(* ===== verification/Prelude.v ===== *)
(** * Verification of the DynaJS engine

    DynaJS is a JavaScript engine in C with native modules ([dyna:*]).  This
    library models the parts of it that carry its own core logic as Rocq
    functions and proves what makes them correct.  Paths below are relative to
    [src/] of the repository's source tree.

    ** The program and its parts

    - Memory.  [mm/js_malloc.inc.c] hands out blocks from size-class arenas;
      [object/shapes_objects_gc.inc.c] counts references, queues objects whose
      count reached zero, and collects cycles by trial deletion.
    - Names and objects.  [value/atoms.inc.c] interns strings and symbols as
      atoms; [object/shapes_objects_gc.inc.c] and [object/property_*.inc.c]
      give objects their properties, named by atoms and laid out by shapes
      that objects share.
    - Values.  [object/property_set_convert.inc.c] holds the arithmetic of
      BigInts, their conversions, and the slow paths of the operators on
      numbers; [dtoa.c] prints integers.
    - Characters and utilities.  [libunicode.c] keeps sets of characters as
      ranges and converts their case for the regular expressions;
      [runtime/class.inc.c] builds, concatenates and compares strings, long
      ones as ropes; [cutils.c] sorts arrays and codes UTF-8.
    - Collections of the language.  [builtins/symbol.inc.c] implements Map and
      Set with their iterators, over the equality of values.
    - Native modules.  [dyna-nat.c] wraps a C structure so that a script can
      close it at any time; [dyna-structures.c] (Vector, HashMap),
      [dyna-container.c] (Heap, List, Ring) and [dyna-encoding.c] (hex, base64,
      base32, base85, varints) are built on it.
    - The parser, the bytecode interpreter, the regular expression engine and
      the host bindings use these parts; they are not modelled (below).

    ** Files

    - [Prelude]: counting, unlinking, bits, blocks, tactics and hints.
    - [GCClasses]: what a GC object of each kind holds ([JSObject] of each
      class, bytecode, shapes, variable references, async functions, contexts
      and modules field by field), with its marker and, written apart from
      it, its finalizer.  The native classes (Vector, HashMap, Heap, List,
      Ring, App) have a finalizer and no marker.
    - [GC], [GCFree], [RefCount]: the heap of GC objects; [gc_decref],
      [gc_scan], [gc_free_cycles], [JS_RunGCInternal]; the release of every
      kind; [free_zero_refcount] and [JS_FreeValue].  The state is the record
      [JSRuntime]: a map from pointers to objects and the intrusive lists as
      sequences.
    - [Native], [Refine]: results of a handler (a value or an exception), the
      wrapper of a native structure, and the machines through
      which a container is related to an abstract machine.
    - [Structures], [Ring], [DynList], [Heap]: the containers, each with its
      physical representation, its invariant and its refinement.  The
      comparator of the Heap is a script ([Heap.cmp_script]) that may call the
      methods of the heap while it is being sifted.
    - [Encoding], [EncodingProps]: the codecs over the scalar kernels of
      [dyna-simd-scalar.c], and their round trips.  [EncodingMem]: the same
      handlers on blocks of memory, with buffer sizes in [size_t] and one
      store at a time, related to those of [Encoding].
    - [Malloc], [MallocProps]: arenas with their free lists, large blocks, and
      the separation of the blocks in use.
    - [BigInt], [BigIntProps], [BigIntOps]: limb arrays, the [mp_*] routines,
      and every operation on BigInts, proved equal to the operation of [Z].
    - [Digits], [BigIntConv], [BigIntFloat], [BigIntText]: machine integers
      as text, and BigInts from and to machine integers, doubles and text.
    - [Numeric], [NumericProps]: the operators on numeric operands, with the
      references they release.  [Operators]: the operators on any operands,
      with the conversions that run scripts, and a ledger of the references
      got and released.
    - [Chains]: hash tables whose chains are threaded through the entries,
      the common ground of atoms, properties and shapes.
    - [Atoms], [AtomTable], [AtomsProps], [AtomsInit], [AtomsUse]: the atom
      array with its free list and hash chains, its invariant, the predefined
      atoms, and the contract of the atom functions.
    - [Shapes], [ShapeTable], [ShapesProps], [ShapesOps], [ObjectProps],
      [ObjectChange], [Objects], [Presize]: shapes with their property tables,
      the table of shapes, and the operations on own properties (create, find,
      add, change flags, delete, compact, free; instances created with all
      their fields).  What they use of atoms is the class [AtomStore], with
      its laws [AtomLaws].
    - [ObjectHeap], [AtomObjects], [ObjectsUse]: the abstract objects, each a
      prototype and an ordered list of properties; the instance of [AtomLaws]
      by the atom table; and the contract of the whole.
    - [Sort], [SortProps], [SortHeap], [SortLoop]: [rqsort] on an array, with
      a comparison that has a state of its own.
    - [CharRange], [CharRangeProps], [CharRangeSort]: the buffers of points,
      the set operations in place, and the sets they stand for; the removal
      of overlaps uses the sort through its contract.
    - [CaseTables], [CaseConv], [CaseConvProps], [CaseConvSets], [CharSets]:
      the tables of case conversion, the conversion of a character, the
      canonical form of a set, and the contract of the component.  Facts of
      the tables are evaluated.
    - [Ropes], [RopesProps], [RopesCompare], [RopesUse]: strings and ropes of
      [runtime/class.inc.c]: concatenation, rebalancing, comparison; their
      text; programs of concatenations ([RopesUse.made]).  [RopesFlat]: the
      shape of the ropes that count as flat.
    - [Strings], [StringsProps], [StringsUtf8], [StringsUse]: string buffers
      over blocks of bytes, flat ropes, and UTF-8 ([cutils.c]); programs of
      appends ([StringsUse.buffer_op]).  Blocks come from an allocator of
      which only the size of what it returns is used.
    - [JSKeys], [JSKeysProps]: equality of values and the hash of keys, by what
      the values mean.
    - [JSMap]: the records, the table, the methods and the iterators of maps;
      what they use of keys is the class [MapKey], with its laws
      [MapKeyLaws].  [JSMapProps] counts references, [JSMapTable] keeps the
      chains, [JSMapOps], [JSMapDelete] and [JSMapIters] act on entries and
      positions.
    - [JSMapSpec], [JSMapUse], [JSMapRefine], [JSMapMoves], [JSMapKeys]: the
      list of entries that the language defines, the relation of the two, each
      operation, the instance of [MapKeyLaws] by the values of a script, and
      the contract of maps.

    ** What the theorems show

    - A collection ends, keeps exactly what the markers reach from outside
      references and from the values of native containers, with its data,
      and leaves counts, marks and lists consistent; dropping a reference
      frees exactly what becomes unreferenced; the marker and the finalizer
      of every kind and class agree on the references an object holds, but
      for the values of native containers, which have no marker.
    - Vector, HashMap, List and Ring refine an array, a finite map, a deque
      and a bounded queue under every sequence of calls, errors, closing and
      failing allocation included, and neither leak nor double-free a value;
      the Heap is safe whatever its comparator does, calling the methods of
      the heap included, and is a priority queue when the comparator is an
      order.
    - The codecs decode what they encode; on inputs below 2 ^ 61 bytes, well
      formed or not, their handlers stay inside their buffers.
    - The allocator returns fresh, separate blocks and keeps the
      contents of the others, for requests of at most 2 ^ 64 - 16 bytes; for
      the fifteen larger sizes its size computation wraps around.
    - BigInt operations are exact on integers of every size, return normal
      forms, and fail only as documented.

    - Conversion of a BigInt to a double rounds to nearest, from a double is
      exact; text is parsed back to the integer it was printed from, within
      the buffers.  The operators on short and long BigInts agree with the
      integers; on operands of any type they release each reference once,
      wherever a conversion throws.
    - Equal strings have one atom, whatever their width, as long as something
      holds it and the array has at most 715827882 entries; the predefined
      atoms have the numbers of their constants.
    - Objects with shared shapes behave as separate lists of properties,
      under every sequence of operations, with failing allocation;
      counts of shapes, prototypes and atoms are exact, so that releasing all
      objects releases every value once and every shape.  An instance created
      with all its fields is the one that adding them one by one makes.

    - The sort ends inside its array and its stack whatever the comparison
      answers, and sorts when the comparison orders the elements.
    - Ranges of characters are sets in a unique form; the canonical form of a
      set is the set of the canonical characters of its elements.
    - A rope stands for the text of its leaves: when memory is granted,
      concatenation appends texts, keeps the depth within 60 and returns for
      texts of fewer than 2178309 characters; comparison is that of the texts.
    - Up to [JS_STRING_LEN_MAX] units, a string buffer ends as the text
      appended to it, UTF-8 is read back as it was written, and any bytes are
      read; making a rope flat returns its text as a string.
    - Values are equal when they mean the same, in whatever form, and equal
      keys have equal hashes; a Map does what the list of its entries does,
      whatever its iterators and callbacks do meanwhile, with two exceptions
      (below).

    ** Where the code departs from what it means to do

    - [js_bigint_float64_cmp] orders a negative BigInt and a negative double
      of different magnitude the wrong way
      ([BigIntFloat.bigint_float64_cmp_exact_or_reversed]).
    - [__js_malloc] wraps around for sizes close to the maximum
      ([MallocProps.malloc_size_wraps]); so would the growth of the atom array
      near its limit.
    - Native containers have no marker: a cycle through one is never
      collected ([GCFree.native_values_survive]).
    - The comparisons of a BigInt with a string take an exception for a string
      that is no number ([Operators.bigint_string_exception_ignored]).
    - [cr_regexp_canonicalize] does not notice an allocation that fails inside
      its loop ([CharSets.canonical_set_may_lose_characters]).
    - Rebalancing a rope may make a rope that is too deep and has to be
      rebalanced: for some long ropes this goes on for ever
      ([RopesUse.concatenation_may_not_return]).  Its recursive function does
      not look at the failures of its own calls
      ([RopesUse.rebalancing_loses_text]).
    - [JS_NewStringLen] drops the character behind a stray continuation byte
      ([StringsUse.stray_byte_takes_next]), and the widening of a buffer made
      for almost 2 ^ 31 bytes overflows ([StringsUse.widen_overflow]).
    - [js_map_clear] reads the next record before it frees a value: an
      iterator held by that value can take the next record with it, and the
      loop uses the freed record ([JSMapKeys.clear_uses_freed_record]).
    - [getOrInsertComputed] moves an entry that its callback inserted to the
      end instead of updating it ([JSMapKeys.computed_return_moves_entry]).
    - Two comments are out of date: the number of predefined atoms, and the
      least mask of the property table of a shape.

    ** Fuel and bounds

    Loops over arrays and lists are structural recursions.  Where the C loop
    has no structural measure a fuel argument is given: the collector's loops
    take the number of allocated objects, which every round decreases; the
    correction loop of the division takes 3, proved sufficient; nested
    rebalancing of ropes takes 1 for texts below the 31st bucket size; walks
    along the records of a map take the number of records; the rounds of [==]
    take 5, proved sufficient; running out of fuel is a distinct result
    ([None]) that the theorems exclude.  Machine
    integers are in [Z] with their wrap-around written out ([u64], [sint]).
    Limbs have 64 bits, as on every target with a 128-bit integer type.

    ** Not modelled

    - The weak-reference phase of a collection and the objects that hold weak
      references, strings and atoms held by
      the objects of the collector's heap (they have counts of their own and
      no children), the list of open variable references of a stack frame, and
      the links between a runtime and its contexts.
    - Exotic objects, variable references as properties of the global object,
      the flags that guard fast array access, and property descriptors as
      objects.  The scripts that conversions of operands call are parameters.
    - The parser, the bytecode compiler and interpreter: the semantics of the
      language is out of scope.  The host bindings ([dyna-libc.c],
      [dyna-http.c], [dyna-file.c]) are input and output.
    - Weak maps, maps made from an iterable, grouping, and the set algebra of
      sets, which run script code between their steps.
    - Regular expressions, serialisation, and the native modules that stand
      alone.
    - The methods of strings, and the conversion of other values to strings.
    - The compressed tables of Unicode properties, scripts and normalisation.
    - The SIMD kernels: intrinsics, tested against the scalar kernels that are
      modelled.  Unicode tables: generated data. *)
From stdpp Require Export base functions gmap list list_numbers sorting strings.
From Stdlib Require Export ZArith Lia.
(* ===== verification/GCClasses.v ===== *)
(** * The references a GC object holds: markers and finalizers

    Every kind of GC object and every class of JS objects has two functions
    that enumerate its references: the marker the collector calls, and the
    finalizer that drops them.  They are written separately, field by field,
    as in the sources of each class, and compared at the end of the file. *)
From S2P Require Import Prelude.

(** ** Values and properties *)

(** Addresses of GC headers. *)
Definition ptr := nat.

(** The values a GC object can hold, by tag.  Strings, symbols, BigInts and
    ropes are reference counted but are not GC objects: [JS_MarkValue]
    ignores them. *)
Inductive JSValue : Type :=
| JS_TAG_OBJECT (p : ptr)
| JS_TAG_FUNCTION_BYTECODE (p : ptr)
| JS_TAG_MODULE (p : ptr)
| JS_TAG_LEAF      (* string, rope, symbol, BigInt *)
| JS_TAG_NOREF.    (* int, bool, null, undefined, float64, ... *)

(** [JSProperty]: the union selected by [prs->flags & JS_PROP_TMASK]. *)
Inductive JSProperty : Type :=
| JS_PROP_GETSET (getter setter : option ptr)
| JS_PROP_VARREF (var_ref : ptr)
| JS_PROP_AUTOINIT (realm : ptr)
| JS_PROP_NORMAL (value : JSValue).

(** A slot of an object: [prs->atom] is [JS_ATOM_NULL] for a deleted
    property, and the property is then skipped by the marker. *)
Record prop_slot := PropSlot { prs_atom_null : bool; pr : JSProperty }.

(** ** The class-specific part of an object *)

(** A record of a Map or Set; a deleted record waits for its iterators and
    is [empty]. *)
Record map_record := MapRecord { mr_empty : bool; mr_key : JSValue; mr_value : JSValue }.

Record iterator_concat_data := IteratorConcat {
  ic_iter : JSValue; ic_next : JSValue;
  ic_index : nat; ic_values : list JSValue }.   (* count is the length of values *)

Record iterator_helper_data := IteratorHelper {
  ih_obj : JSValue; ih_func : JSValue; ih_next : JSValue; ih_inner : JSValue }.

Record promise_reaction := PromiseReaction {
  rd_resolve : JSValue; rd_reject : JSValue; rd_handler : JSValue }.

Record async_generator_request := AsyncGeneratorRequest {
  req_result : JSValue; req_promise : JSValue;
  req_resolve : JSValue; req_reject : JSValue }.

(** [p->u], by the hooks of the class.  An optional structure is the opaque
    pointer, NULL in an object whose construction failed.  [U_none] is a class
    without references to GC objects (Object, Error, RegExp, ArrayBuffer,
    ...).  The classes that hold weak references (WeakRef, WeakMap, WeakSet,
    FinalizationRegistry) are not represented: their finalizers change the
    weak counts of other objects. *)
Inductive class_data : Type :=
| U_none
| U_array (values : list JSValue)
| U_object_data (object_data : JSValue)
| U_mapped_arguments (var_refs : list ptr)
| U_cfunc (realm : option ptr)
| U_func (home_object function_bytecode : option ptr)
         (var_refs : option (list (option ptr)))
| U_bound_function (func_obj this_val : JSValue) (argv : list JSValue)
| U_c_function_data (data : option (list JSValue))
| U_for_in_iterator (obj : JSValue)
| U_typed_array (buffer : option ptr)
| U_map (records : option (list map_record))
| U_map_iterator (obj : option JSValue)
| U_array_iterator (obj : option JSValue)
| U_iterator_concat (it : option iterator_concat_data)
| U_iterator_helper (it : option iterator_helper_data)
| U_iterator_wrap (it : option (JSValue * JSValue))
| U_regexp_string_iterator (it : option (JSValue * JSValue))
| U_generator (s : option (bool * option ptr))   (* completed, func_state *)
| U_global_object (uninitialized_vars : JSValue)
| U_promise (s : option (list promise_reaction * list promise_reaction * JSValue))
| U_promise_resolve_function (promise : option JSValue)
| U_async_function_resolve (s : option ptr)
| U_async_from_sync_iterator (s : option (JSValue * JSValue))
| U_async_generator (s : option (list async_generator_request * option ptr))
| U_proxy (s : option (JSValue * JSValue))
| U_disposable_stack (s : option (list (JSValue * JSValue)))
| U_worker (on_message_func : option JSValue)
(* the native classes, NULL once closed; they have a finalizer and no marker *)
| U_vector (items : option (list JSValue))
| U_hashmap (buckets : option (list (list JSValue)))
| U_heap (s : option (list JSValue * JSValue))   (* items, cmp *)
| U_list (nodes : option (list JSValue))
| U_ring (items : option (list JSValue))
| U_app (handlers : option (list JSValue)).

(** ** Contexts and modules *)

Record JSContext := Context_ {
  loaded_modules : list ptr;
  global_obj : JSValue;
  global_var_obj : JSValue;
  throw_type_error : JSValue;
  eval_obj : JSValue;
  array_proto_values : JSValue;
  native_error_proto : list JSValue;
  class_proto : list JSValue;
  iterator_ctor : JSValue;
  async_iterator_proto : JSValue;
  promise_ctor : JSValue;
  array_ctor : JSValue;
  regexp_ctor : JSValue;
  function_ctor : JSValue;
  function_proto : JSValue;
  array_shape : option ptr;
  arguments_shape : option ptr;
  mapped_arguments_shape : option ptr;
  regexp_shape : option ptr;
  regexp_result_shape : option ptr }.

Definition set_loaded_modules (c : JSContext) (ms : list ptr) : JSContext :=
  Context_ ms (global_obj c) (global_var_obj c) (throw_type_error c) (eval_obj c)
    (array_proto_values c) (native_error_proto c) (class_proto c) (iterator_ctor c)
    (async_iterator_proto c) (promise_ctor c) (array_ctor c) (regexp_ctor c)
    (function_ctor c) (function_proto c) (array_shape c) (arguments_shape c)
    (mapped_arguments_shape c) (regexp_shape c) (regexp_result_shape c).

Inductive export_entry : Type :=
| JS_EXPORT_TYPE_LOCAL (var_ref : option ptr)
| JS_EXPORT_TYPE_INDIRECT.

(** An array is NULL in a module that is being read. *)
Record JSModuleDef := Module_ {
  req_module_entries : option (list JSValue);   (* the attributes *)
  export_entries : option (list export_entry);
  module_ns : JSValue;
  func_obj : JSValue;
  eval_exception : JSValue;
  meta_obj : JSValue;
  promise : JSValue;
  resolving_funcs : JSValue * JSValue;
  private_value : JSValue }.
Lemma scan_loop2_spec l2 : forall l1 fuel rc mk rt,
  closed -> heap_is rt rc mk -> tmp_obj_list rt = l1 ++ l2 -> NoDup (l1 ++ l2) ->
  Forall (fun c => is_Some (D !! c)) l2 -> (length l2 <= fuel)%nat ->
  exists rt', gc_scan_loop2 fuel (head l2) rt = Some rt' /\
    heap_is rt' (fun q => rc q + refs l2 q) mk /\
    gc_obj_list rt' = gc_obj_list rt /\ tmp_obj_list rt' = tmp_obj_list rt /\
    gc_zero_ref_count_list rt' = gc_zero_ref_count_list rt.
Proof.
  induction l2 as [|p l2 IH]; intros l1 fuel rc mk rt Hcl Hh Ht Hnd Hl2 Hf.
  { exists rt. split; [by destruct fuel|]. split_and!; try done.
    eapply heap_is_ext, Hh; intros; [unfold refs_of; simpl; lia|done]. }
  destruct fuel as [|fuel]; simpl in Hf; [lia|]. inv_subst Hl2.
  destruct (heap_is_some _ _ _ _ Hh H1) as (d & Hd & Hk & Hlook).
  destruct (incref2_children (kids p) rc mk rt Hh) as (rt1 & E1 & Hh1 & Hg1 & Ht1 & Hz1).
  { apply Forall_forall. intros c Hc. by apply (Hcl p). }
  simpl. unfold gc_scan_body2. rewrite Hlook. simpl. rewrite <- Hk, E1. simpl.
  rewrite Ht1, Ht, list_next_mid
    by (apply NoDup_app in Hnd as (_ & Hdisj & _); intros Hin; eapply Hdisj; [done|left]).
  destruct (IH (l1 ++ [p]) fuel (fun q => rc q + countZ q (kids p)) mk rt1)
    as (rt2 & E2 & Hh2 & Hg2 & Ht2 & Hz2); try done.
  - rewrite Ht1, Ht, <- app_assoc. done.
  - by rewrite <- app_assoc.
  - lia.
  - exists rt2. split; [done|]. split_and!; try congruence.
    eapply heap_is_ext, Hh2; [|done]. intros q. simpl. rewrite refs_cons. lia.
Qed.
End accounting.

(** ** Correctness of phases 1 and 2 *)

(** The object graph of a runtime: the live objects, without the zombies. *)
Definition graph (rt : JSRuntime) : gmap ptr gc_data :=
  omap (fun o => if free_mark o then None else Some (data o)) (heap rt).

Lemma graph_lookup rt p d :
  graph rt !! p = Some d <->
  exists o, heap rt !! p = Some o /\ free_mark o = false /\ data o = d.
Proof.
  unfold graph. rewrite lookup_omap. destruct (heap rt !! p) as [o|]; simpl.
  - destruct (free_mark o) eqn:E; split; intros H; try done;
      [destruct H as (? & [= <-] & ? & _); congruence | | ].
    + injection H as <-. eauto.
    + destruct H as (? & [= <-] & _ & <-). done.
  - split; [done|]. by intros (? & ? & _).
Qed.
Lemma ext_root p : ext p <= rx p.
Proof. unfold root_count. pose proof (refs_nonneg unmarked_refs D all p). lia. Qed.

(** Native containers hold values only. *)
Lemma nonowner_root p d :
  D !! p = Some d -> is_owner d = false -> rx p = ext p.
Proof.
  intros Hd Hown. unfold root_count.
  destruct (decide (0 < refs_of unmarked_refs D all p)) as [Hpos|Hno].
  - apply refs_pos in Hpos as (q & _ & Hq). unfold kids_of in Hq.
    destruct (D !! q) as [dq|] eqn:Eq; [|by apply not_elem_of_nil in Hq].
    destruct (unmarked_owner D q dq p HD Eq Hq) as (d' & Hd' & Ho). congruence.
  - pose proof (refs_nonneg unmarked_refs D all p). lia.
Qed.

Lemma remaining_zero_garbage ex curs fr um pend rt p d :
  free_inv ex curs fr um pend rt -> D !! p = Some d -> is_owner d = false ->
  remaining um fr pend p = 0 -> garbage p.
Proof.
  intros Hi Hd Hown H0. split; [eauto|]. intros Hr.
  pose proof (held_nonneg um fr p). pose proof (countZ_nonneg p (ptrs pend)).
  unfold remaining in H0. specialize (Hext p).
  destruct Hr as [p _ Hpos | p c Hr Hc]; [rewrite (nonowner_root p d Hd Hown) in Hpos; lia|].
  assert (Hfr : p ∉ fr) by (intros Hin%(fi_fr _ _ _ _ _ _ Hi); by destruct Hin).
  eapply (held_zero um fr c p); [lia|done|].
  eapply kids_now_live; [apply Hi..|done|done].
Qed.

Lemma garbage_not_L p : garbage p -> p ∉ L.
Proof. intros [_ Hr]. by rewrite HL. Qed.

********

Work order:
Give the count of lines above that include the word "returns", stating no other information.

Response to the task:
4